Similarly, postmodernists deny that reason is the means to the truth. They have rejected the claims of modernism that man could somehow, on his own, find such a thing called the truth. Well, we would agree. Man cannot, on his own, know the truth. He needs revelation from God to do that. Human reason is not a tool for discovery of the truth. It is instead a tool for analyzing information that is fed to it. That is, reason needs something to work on, it needs information to be supplied to it. Reason then appropriates that information by comparing it to what is already known. In a similar way, can we not preach that reason alone can- not get a man to God? Man’s knowledge of the truth is the result of revelation from God, not the result of the working of his own reason (see 1 Cor. 2:6-16). We would then agree with the postmodernist that reason does not bring us to the truth. The mistake the postmodernist makes here is that he comes to the erroneous conclusion that there is no truth at all. We assert that there is truth, but that we do not know that truth simply by reasoning our way to it. It comes from God and is received by faith.

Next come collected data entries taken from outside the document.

Inductive step : World → World → Prop :=
(** A user is stored or removed; the invalidation comes later. *)
| step_write w n (d : option UserData) :
    step w (w <| w_store := partial_alter (λ _, d) n (w_store w) |> <| w_dirty := {[n]} ∪ w_dirty w |>)
| step_invalidate w n m' : invalidateUserByName n (w_mgr w) = Ret (tt, m') →
    step w (w <| w_mgr := m' |> <| w_dirty := w_dirty w ∖ {[n]} |>)
| step_invalidate_db w dbname m' : invalidateUsersFromDB dbname (w_mgr w) = Ret (tt, m') →
    step w (w <| w_mgr := m' |> <| w_dirty := filter (λ n, getUserDB n ≠ dbname) (w_dirty w) |>)
| step_invalidate_all w m' : invalidateUserCache (w_mgr w) = Ret (tt, m') → step w (w <| w_mgr := m' |> <| w_dirty := ∅ |>)
(** A thread acquires a user that is cached, or waits, or begins to fetch; the counter has room. *)
| step_hit w n p m' : acquire_lookup n (w_mgr w) = Ret (Hit p, m') → Z.of_nat (List.length (w_refs w)) + 1 < 2 ^ 32 →
    step w (w <| w_mgr := m' |> <| w_refs := if Nat.eqb p 0 then w_refs w else p :: w_refs w |>)
| step_wait w n m' : acquire_lookup n (w_mgr w) = Ret (Wait, m') → step w (w <| w_mgr := m' |>)
| step_fetch w n guard version m' : acquire_lookup n (w_mgr w) = Ret (Fetch guard version, m') →
    step w (w <| w_mgr := m' |> <| w_fetch := Some (mkFetching n guard version None) |>)
(** It reads storage: versions and errors as they come, a user as it is stored at that time. *)
| step_read w f versions fetchUser : w_fetch w = Some f → f_result f = None →
    (∀ i u, fetchUser i = OK u → ∃ d, w_store w !! f_name f = Some d ∧ u = build (f_name f) d) →
    step w (w <| w_fetch := Some (mkFetching (f_name f) (f_guard f) (f_version f)
                                  (Some (fetch_loop versions fetchUser maxAcquireRetries 0 (f_version f)))) |>)
| step_finish w f fetched result m' : w_fetch w = Some f → f_result f = Some fetched →
    acquire_finish (f_name f) (f_guard f) fetched (w_mgr w) = Ret (result, m') →
    Z.of_nat (List.length (w_refs w)) + 1 < 2 ^ 32 →
    step w (w <| w_mgr := m' |> <| w_fetch := None |>
              <| w_refs := match result with OK p => p :: w_refs w | Err _ => w_refs w end |>)
(** A thread asks for the version only: it is known, or another thread is fetching, or it fetches. *)
| step_version w v m' : version_lookup (w_mgr w) = Ret (Known v, m') → step w (w <| w_mgr := m' |>)
| step_version_wait w m' : version_lookup (w_mgr w) = Ret (VersionWait, m') →
    step w (w <| w_mgr := m' |> <| w_waiting := S (w_waiting w) |>)
| step_version_fetch w guard m' : version_lookup (w_mgr w) = Ret (VersionFetch guard, m') →
    step w (w <| w_mgr := m' |> <| w_version := Some guard |>)
(** One that has waited is woken up, and waits again or fetches. *)
| step_version_woken w k m' : w_waiting w = S k → version_begin (w_mgr w) = Ret (VersionWait, m') → step w (w <| w_mgr := m' |>)
| step_version_begin w k guard m' : w_waiting w = S k → version_begin (w_mgr w) = Ret (VersionFetch guard, m') →
    step w (w <| w_mgr := m' |> <| w_version := Some guard |> <| w_waiting := k |>)
| step_version_finish w guard stored result m' : w_version w = Some guard → version_finish guard stored (w_mgr w) = Ret (result, m') →
    step w (w <| w_mgr := m' |> <| w_version := None |>)
| step_release w p m' : p ∈ w_refs w → releaseUser p (w_mgr w) = Ret (tt, m') →
    step w (w <| w_mgr := m' |> <| w_refs := drop_ref p (w_refs w) |>).
Inductive reachable_world : World → Prop :=
| reach_new_world : reachable_world new_world
| reach_step w w' : reachable_world w → step w w' → reachable_world w'.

A third area of agreement with postmodern thinking is in the way it views information. Modernists were convinced that man could find, through reason and other means, the truth, and that this truth would be the answer to man’s problems. Under modernism man searched and learned more about the world than he ever had. It was under the tutelage of modernism that the information age came into full bloom. Man thought that the answer to his problems lies in knowledge, that the key to a longer and better life was to gather information. Some great things came from this, such as the advance of medical technology. Post- modernism, however, rejects the idea that knowledge or information is our savior. With this we can agree. Secular knowledge (which is often more speculation than anything else) is not the answer. We could even go as far as to say that even information about God is not enough. The gospel is not simply data given to us from God, and receiving the gospel is not like storing information in a computer database to be rearranged and manipulated. The gospel is wisdom from God (1 Cor 1:24) and it produces faith and its fruits in our lives. Preaching and receiving the gospel is not an intellectual exercise. It has to do with creating a new man with a new heart, a new mind, and a new character. The information alone does not save. What saves us is when we make our lives conform to the revealed truth of God.

 

Changing the gospel to fit a changing world is not an option, but we can usually find a way to use the unbeliever’s thoughts to introduce him to the gospel. Paul used this very method in Acts 17 when he preached to the Greeks in ancient Athens. We should try to do the same thing in the present day. If history continues on the course it has been going, postmodernism will someday be replaced by something else, but while it is here we have to find ways to preach to those who are steeped in it.